**Data excerpts**
○ ○ ○ ○ ○ ○ ○
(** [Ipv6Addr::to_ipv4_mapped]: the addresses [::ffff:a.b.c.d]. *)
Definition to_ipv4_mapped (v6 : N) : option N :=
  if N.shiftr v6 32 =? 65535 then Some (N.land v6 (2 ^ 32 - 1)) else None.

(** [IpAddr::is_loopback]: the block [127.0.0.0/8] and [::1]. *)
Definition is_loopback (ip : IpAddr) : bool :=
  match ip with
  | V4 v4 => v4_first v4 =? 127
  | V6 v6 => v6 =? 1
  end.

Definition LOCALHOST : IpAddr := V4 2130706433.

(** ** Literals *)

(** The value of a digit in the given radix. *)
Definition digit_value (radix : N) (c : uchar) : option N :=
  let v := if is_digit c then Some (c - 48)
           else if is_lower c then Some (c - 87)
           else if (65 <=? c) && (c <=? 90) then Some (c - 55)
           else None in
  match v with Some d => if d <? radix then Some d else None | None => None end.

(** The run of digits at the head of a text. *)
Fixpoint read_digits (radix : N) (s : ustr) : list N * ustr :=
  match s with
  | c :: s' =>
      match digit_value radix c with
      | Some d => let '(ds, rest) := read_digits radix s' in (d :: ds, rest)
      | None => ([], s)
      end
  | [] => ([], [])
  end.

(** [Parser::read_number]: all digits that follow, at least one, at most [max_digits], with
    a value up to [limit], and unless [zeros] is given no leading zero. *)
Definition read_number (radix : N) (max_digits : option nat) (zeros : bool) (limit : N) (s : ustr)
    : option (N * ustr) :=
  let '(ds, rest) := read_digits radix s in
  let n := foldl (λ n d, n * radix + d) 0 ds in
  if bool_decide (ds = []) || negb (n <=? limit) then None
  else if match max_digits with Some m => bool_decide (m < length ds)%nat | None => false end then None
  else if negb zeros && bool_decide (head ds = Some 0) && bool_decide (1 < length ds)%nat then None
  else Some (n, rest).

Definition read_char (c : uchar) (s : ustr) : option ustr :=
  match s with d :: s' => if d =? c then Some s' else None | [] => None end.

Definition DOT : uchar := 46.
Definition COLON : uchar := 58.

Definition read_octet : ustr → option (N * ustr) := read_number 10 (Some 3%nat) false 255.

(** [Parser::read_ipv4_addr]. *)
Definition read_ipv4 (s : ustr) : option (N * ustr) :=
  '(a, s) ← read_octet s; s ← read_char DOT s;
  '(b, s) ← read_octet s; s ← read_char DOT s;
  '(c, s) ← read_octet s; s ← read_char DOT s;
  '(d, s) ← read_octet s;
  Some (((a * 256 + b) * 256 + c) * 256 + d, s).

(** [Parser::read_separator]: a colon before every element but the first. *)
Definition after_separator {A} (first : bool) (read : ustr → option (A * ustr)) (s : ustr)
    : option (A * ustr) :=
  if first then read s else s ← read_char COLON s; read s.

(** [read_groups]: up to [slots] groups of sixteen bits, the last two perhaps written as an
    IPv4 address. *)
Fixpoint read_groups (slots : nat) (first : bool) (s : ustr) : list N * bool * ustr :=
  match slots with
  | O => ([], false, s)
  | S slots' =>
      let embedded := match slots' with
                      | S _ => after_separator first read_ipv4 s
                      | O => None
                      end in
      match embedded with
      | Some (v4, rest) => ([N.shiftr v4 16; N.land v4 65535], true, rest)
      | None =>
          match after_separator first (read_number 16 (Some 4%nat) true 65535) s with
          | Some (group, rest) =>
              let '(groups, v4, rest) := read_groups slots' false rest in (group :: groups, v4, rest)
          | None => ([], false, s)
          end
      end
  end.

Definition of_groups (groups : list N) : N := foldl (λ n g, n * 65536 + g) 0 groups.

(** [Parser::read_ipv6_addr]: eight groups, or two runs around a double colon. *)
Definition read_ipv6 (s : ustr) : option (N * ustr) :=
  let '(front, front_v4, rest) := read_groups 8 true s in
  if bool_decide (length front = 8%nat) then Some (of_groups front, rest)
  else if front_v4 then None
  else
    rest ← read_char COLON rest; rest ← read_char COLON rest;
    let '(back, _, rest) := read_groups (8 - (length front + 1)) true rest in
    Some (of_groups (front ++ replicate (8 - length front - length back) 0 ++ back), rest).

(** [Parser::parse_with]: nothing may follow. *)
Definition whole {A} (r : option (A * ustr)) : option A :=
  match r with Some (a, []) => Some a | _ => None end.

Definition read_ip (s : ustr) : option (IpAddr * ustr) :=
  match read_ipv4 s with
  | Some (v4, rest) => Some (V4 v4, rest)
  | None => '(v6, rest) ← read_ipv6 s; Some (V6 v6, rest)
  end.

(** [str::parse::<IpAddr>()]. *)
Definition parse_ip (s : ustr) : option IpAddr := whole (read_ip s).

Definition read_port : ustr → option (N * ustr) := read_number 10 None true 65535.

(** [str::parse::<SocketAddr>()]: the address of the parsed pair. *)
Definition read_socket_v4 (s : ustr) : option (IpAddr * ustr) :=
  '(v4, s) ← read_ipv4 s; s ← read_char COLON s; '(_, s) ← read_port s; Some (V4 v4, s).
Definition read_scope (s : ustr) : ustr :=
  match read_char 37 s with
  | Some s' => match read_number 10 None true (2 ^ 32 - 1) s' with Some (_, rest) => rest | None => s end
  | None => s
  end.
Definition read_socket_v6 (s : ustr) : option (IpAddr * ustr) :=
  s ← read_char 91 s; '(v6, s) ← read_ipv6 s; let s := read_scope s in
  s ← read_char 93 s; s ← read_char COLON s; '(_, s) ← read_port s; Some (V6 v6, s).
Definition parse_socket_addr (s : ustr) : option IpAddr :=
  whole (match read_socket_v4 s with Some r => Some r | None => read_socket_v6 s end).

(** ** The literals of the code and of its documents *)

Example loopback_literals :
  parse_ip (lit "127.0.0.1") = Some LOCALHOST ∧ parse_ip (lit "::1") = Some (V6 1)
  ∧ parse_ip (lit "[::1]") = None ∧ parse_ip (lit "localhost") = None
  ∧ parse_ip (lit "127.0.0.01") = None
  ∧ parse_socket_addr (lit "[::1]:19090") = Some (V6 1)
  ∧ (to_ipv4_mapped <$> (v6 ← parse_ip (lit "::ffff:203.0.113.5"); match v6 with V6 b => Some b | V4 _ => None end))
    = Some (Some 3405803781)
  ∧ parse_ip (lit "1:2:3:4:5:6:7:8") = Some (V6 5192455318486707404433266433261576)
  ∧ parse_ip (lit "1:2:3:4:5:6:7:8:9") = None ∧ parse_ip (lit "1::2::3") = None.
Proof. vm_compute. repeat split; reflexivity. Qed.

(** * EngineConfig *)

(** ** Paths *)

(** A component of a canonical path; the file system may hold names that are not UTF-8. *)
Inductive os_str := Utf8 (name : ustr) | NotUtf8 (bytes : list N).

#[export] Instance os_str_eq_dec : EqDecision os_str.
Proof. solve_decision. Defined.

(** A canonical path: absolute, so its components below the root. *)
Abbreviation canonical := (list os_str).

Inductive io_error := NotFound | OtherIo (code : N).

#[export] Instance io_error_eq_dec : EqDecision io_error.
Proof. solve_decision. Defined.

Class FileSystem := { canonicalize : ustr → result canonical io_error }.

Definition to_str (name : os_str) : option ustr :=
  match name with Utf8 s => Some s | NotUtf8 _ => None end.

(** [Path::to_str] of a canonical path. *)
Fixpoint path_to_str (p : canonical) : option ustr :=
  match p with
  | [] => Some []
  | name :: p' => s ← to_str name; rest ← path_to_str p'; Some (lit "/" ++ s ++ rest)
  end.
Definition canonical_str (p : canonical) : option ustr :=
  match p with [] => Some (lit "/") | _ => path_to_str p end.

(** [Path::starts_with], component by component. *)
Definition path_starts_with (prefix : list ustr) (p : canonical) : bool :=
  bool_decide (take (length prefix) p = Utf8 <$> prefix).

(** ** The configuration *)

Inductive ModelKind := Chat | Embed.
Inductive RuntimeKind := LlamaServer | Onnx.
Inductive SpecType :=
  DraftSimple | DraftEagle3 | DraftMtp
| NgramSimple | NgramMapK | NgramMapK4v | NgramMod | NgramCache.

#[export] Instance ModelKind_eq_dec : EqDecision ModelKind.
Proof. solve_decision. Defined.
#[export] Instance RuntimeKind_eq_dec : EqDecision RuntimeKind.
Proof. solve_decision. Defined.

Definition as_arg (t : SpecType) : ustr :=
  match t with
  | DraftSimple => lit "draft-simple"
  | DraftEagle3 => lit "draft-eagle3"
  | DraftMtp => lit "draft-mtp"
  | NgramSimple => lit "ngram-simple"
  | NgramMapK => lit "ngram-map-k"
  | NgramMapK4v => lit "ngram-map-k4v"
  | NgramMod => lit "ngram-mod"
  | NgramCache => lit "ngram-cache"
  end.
○ ○ ○ ○ ○ ○ ○
**AIM OF THE EXERCISE**
In the records above, find the line with "match s with d"; write out exactly that line and each one after it, stopping after the line with "if first then".

**FINAL ANSWER**
  match s with d :: s' => if d =? c then Some s' else None | [] => None end.

Definition DOT : uchar := 46.
Definition COLON : uchar := 58.

Definition read_octet : ustr → option (N * ustr) := read_number 10 (Some 3%nat) false 255.

(** [Parser::read_ipv4_addr]. *)
Definition read_ipv4 (s : ustr) : option (N * ustr) :=
  '(a, s) ← read_octet s; s ← read_char DOT s;
  '(b, s) ← read_octet s; s ← read_char DOT s;
  '(c, s) ← read_octet s; s ← read_char DOT s;
  '(d, s) ← read_octet s;
  Some (((a * 256 + b) * 256 + c) * 256 + d, s).

(** [Parser::read_separator]: a colon before every element but the first. *)
Definition after_separator {A} (first : bool) (read : ustr → option (A * ustr)) (s : ustr)
    : option (A * ustr) :=
  if first then read s else s ← read_char COLON s; read s.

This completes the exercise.